The central conflict in the novel is the forbidden love between brother and sister, but McCarthy treats their relationship from a sanitary, yet internally tortured vantage point. There is pain and sorrow, but there isn’t much action. The siblings have buried everything deep down and this repression is mirrored in the pacing of the novel itself. Alicia and her brother Bobby, who is referred to mostly by his last name, “Western” live in prisons of their own brilliance and stuntedness, two sad stars who never find their place in society. Throughout the novel, there is also the thread of a missing passenger recovered from the wreckage of a plane, but most of the novel follows Bobby from bar to bar in New Orleans, his only living companion, a cat. Bobby is so solitary that even that cat disappears.
My book club members didn’t make it beyond the first few pages. Truthfully, I can see why. I kept reading out of a mix of curiosity and stubbornness—I’m an English teacher, after all. I wouldn’t give up. The Passenger is, in many ways, impenetrable. It asks readers to embody reading as opposed to hanging on to details, characters or places. McCarthy has set us afloat in his exploration of life’s most potent topics: grief, loss, longing, desire—all that is forbidden and unattainable.
Despite the abstraction of the novel as a whole, I found myself tearing up in the last few pages of the book as Bobby lives out his aimless days in Spain. The Passenger is a meditation on loneliness. It’s a study of loss, of wanting things that you can never have back. The Passenger speaks to the sincerest depths of grief. McCarthy doesn’t tie himself down with creating a world where there is hope. Bobby’s world is hopeless and he knows this. The question is what will he do? In the second half of the novel, Bobby spends a winter alone in a deserted cabin. He sleeps among the rodents. He has no one, nothing. He is kept alive by thoughts and memories of his sister.

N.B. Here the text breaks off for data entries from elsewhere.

(* ===== verification/GoalStore.v ===== *)
(** * The crash-safe goal store

    Models [crates/claw-goals/src/store.rs] over the disk of [GoalDisk]: one file
    per goal, one index file per session, every file replaced by a flushed temporary
    and a rename, recovery when the store is opened. The operations are programs;
    the lock that serializes them across processes is a call the environment may
    refuse. The directory flush is the one of Unix targets.

    SHA-256 and [serde_json] are classes with their documented behaviour. *)

From stdpp Require Import sorting.
From S2P Require Import Prelude Utf8 Text WorkerNames Approval Goals GoalDisk.

Module GoalStore.
Import Goals Disk.

(** ** Names *)

Definition RECORD_EXTENSION : str := chars "json".
Definition TEMP_PREFIX : str := chars "pending-".
Definition SESSION_INDEX_SCHEMA_VERSION : Z := 2.
Definition LEGACY_SESSION_INDEX_SCHEMA_VERSION : Z := 1.
Definition WRITE_LOCK_ATTEMPTS : nat := 64.

(** [Sha256::digest(value.as_bytes())]: different texts never collide. *)
Class Digest := {
  sha256_text : str → bytes;
  sha256_inj : Inj (=) (=) sha256_text;
  sha256_nonempty v : sha256_text v ≠ [];
}.

(** ** Indexes *)

Record SessionIndex := mkIndex {
  ix_schema : Z;
  ix_session_id : str;
  goal_ids : list str;
  goal_id_high_water : Z;
}.

Inductive SessionGoalIds := Legacy (ids : list str) | Durable (entries : list str) (high_water : Z).

Record SessionIndexEnvelope := mkIndexEnvelope {
  se_schema : Z;
  se_session_id : str;
  se_goal_ids : SessionGoalIds;
  se_goal_id_high_water : Z;
}.

Record DurableSessionIndex := mkDurableIndex {
  ds_schema : Z;
  ds_session_id : str;
  ds_entries : list str;
  ds_high_water : Z;
}.

(** [serde_json] at the index types: printing a structure of texts and numbers does
    not fail, and what is printed reads back, the absent field by its default. *)
Class IndexJson := {
  index_to_string : DurableSessionIndex → result str str;
  index_from_str : str → result str SessionIndexEnvelope;
  index_serializes d : is_ok (index_to_string d) = true;
  index_json_roundtrip d t :
    index_to_string d = Ok t →
    index_from_str (t ++ [0x0A]) =
      Ok (mkIndexEnvelope (ds_schema d) (ds_session_id d) (Durable (ds_entries d) (ds_high_water d)) 0);
}.

(** ** Errors and results *)

Inductive Path := At (d : DirName) (n : str) | DirPath (d : DirName) | LockPath.

Inductive StoreError :=
| Io (p : Path) (e : IoError)
| CommittedButNotDurable (p : Path) (e : IoError)
| Corrupt (p : Path) (e : WireError)
| Encoding (e : WireError)
| Conflict (expected held : Z)
| Busy (attempts : Z)
| Budget (e : BudgetError).

Record RecoveryReport := mkReport {
  discarded_partial_writes : Z;
  adopted_orphans : Z;
  pruned_dangling : Z;
}.

Record CompactionSummary := mkSummary {
  closed_goals_examined : Z;
  goals_rewritten : Z;
  progress_entries_removed : Z;
  reclaimed_bytes : Z;
  goal_ids_preserved : Z;
}.

(** A fallible program, with [?] as its bind. *)
Definition M (A : Type) : Type := Prog (result StoreError A).

#[export] Instance M_ret : MRet M := λ A a, Ret (Ok a).
#[export] Instance M_bind : MBind M :=
  λ A B k p, pbind p (λ r, match r with Ok a => k a | Err e => Ret (Err e) end).

Definition throw {A} (e : StoreError) : M A := Ret (Err e).

Definition lift {A} (r : result StoreError A) : M A := Ret r.

(** A call with [map_err(|error| io_error(path, error))?]. *)
Definition call (o : Call) (p : Path) : M (ans o) :=
  Do o (λ r, Ret match r with Ok a => Ok a | Err e => Err (Io p e) end).

(** ** The store *)

Section Store.
Context `{GJ : GoalJson} `{IJ : IndexJson} `{DG : Digest}.

Definition digest_of (value : str) : str := u8 <$> Names.encode_hex (sha256_text value).

Definition record_name (goal_id : str) : str := digest_of goal_id ++ chars "." ++ RECORD_EXTENSION.
Definition index_name (session_id : str) : str := digest_of session_id ++ chars "." ++ RECORD_EXTENSION.

Definition generated_goal_ordinal (session_id goal_id : str) : option Z :=
  rest ← strip_prefix session_id goal_id;
  digits ← strip_prefix (chars ":goal-") rest;
  parse_usize digits.

(** [path.extension()]: what follows the last dot, if something precedes it. *)
Definition extension (name : str) : option str :=
  match split_once (Z.eqb 0x2E) (reverse name) with
  | Some (ext, stem) => if bool_decide (stem = []) then None else Some (reverse ext)
  | None => None
  end.

Definition temporary (process ordinal : Z) : str := TEMP_PREFIX ++ dec process ++ chars "-" ++ dec ordinal.

Definition write_atomically (d : DirName) (n contents : str) : M unit :=
  Do (FetchAdd Sequence) (λ ordinal,
  Do ProcessId (λ process,
    let temporary :=
      temporary (match process with Ok z => z | Err _ => 0 end) (match ordinal with Ok z => z | Err _ => 0 end) in
    _ ← call (Create d temporary) (At d temporary);
    _ ← call (WriteAll d temporary contents) (At d temporary);
    _ ← call (SyncFile d temporary) (At d temporary);
    Do (Rename d temporary n) (λ r,
      match r with
      | Err error => Do (Remove d temporary) (λ _, throw (Io (At d n) error))
      | Ok _ =>
          Do (SyncDir d) (λ r,
            match r with
            | Ok _ => Do (FetchAdd SyncedPublications) (λ _, Ret (Ok tt))
            | Err source => Do (FetchAdd UnsyncedPublications) (λ _, throw (CommittedButNotDurable (At d n) source))
            end)
      end))).

Definition read_record_sized (n : str) : M (option (GoalRecord * Z)) :=
  Do (ReadText GoalsDir n) (λ r,
    match r with
    | Err NotFound => Ret (Ok None)
    | Err error => throw (Io (At GoalsDir n) error)
    | Ok text =>
        match decode text with
        | Ok record => Ret (Ok (Some (record, len (as_bytes text))))
        | Err source => throw (Corrupt (At GoalsDir n) source)
        end
    end).

Definition read_record_at (n : str) : M (option GoalRecord) :=
  r ← read_record_sized n; Ret (Ok (fst <$> r)).

Definition decode_index (n text : str) : result StoreError SessionIndex :=
  match index_from_str text with
  | Err m => Err (Corrupt (At SessionsDir n) (Malformed m))
  | Ok e =>
      match se_goal_ids e with
      | Legacy ids =>
          if se_schema e =? LEGACY_SESSION_INDEX_SCHEMA_VERSION then
            Ok (mkIndex (se_schema e) (se_session_id e) ids (se_goal_id_high_water e))
          else if negb (se_schema e =? SESSION_INDEX_SCHEMA_VERSION) then
            Err (Corrupt (At SessionsDir n) (UnsupportedSchema SESSION_INDEX_SCHEMA_VERSION (se_schema e)))
          else Err (Corrupt (At SessionsDir n) (Malformed (chars "session index payload does not match its schema")))
      | Durable entries high_water =>
          if se_schema e =? SESSION_INDEX_SCHEMA_VERSION then
            Ok (mkIndex (se_schema e) (se_session_id e) entries high_water)
          else Err (Corrupt (At SessionsDir n) (UnsupportedSchema SESSION_INDEX_SCHEMA_VERSION (se_schema e)))
      end
  end.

So why do we read hopeless books about hopeless lives? To inhabit the recesses of other people’s psychology – to understand their experiences. At eighty nine, with twelve novels behind him, there is no question that McCarthy knows exactly what he’s doing. He’s created a novel that stretches a mood of despair across all 383 pages. If you’re interested in carefully examining the exquisite pain-fullness of surviving despite yourself, McCarthy offers you this meditation. If you don’t like it, he doesn’t care.
I have Stella Maris in my library queue, but I’m waiting for the right time to dive back in. The time I suggested we read The Passenger and everyone hated it has become the stuff of book club mythology.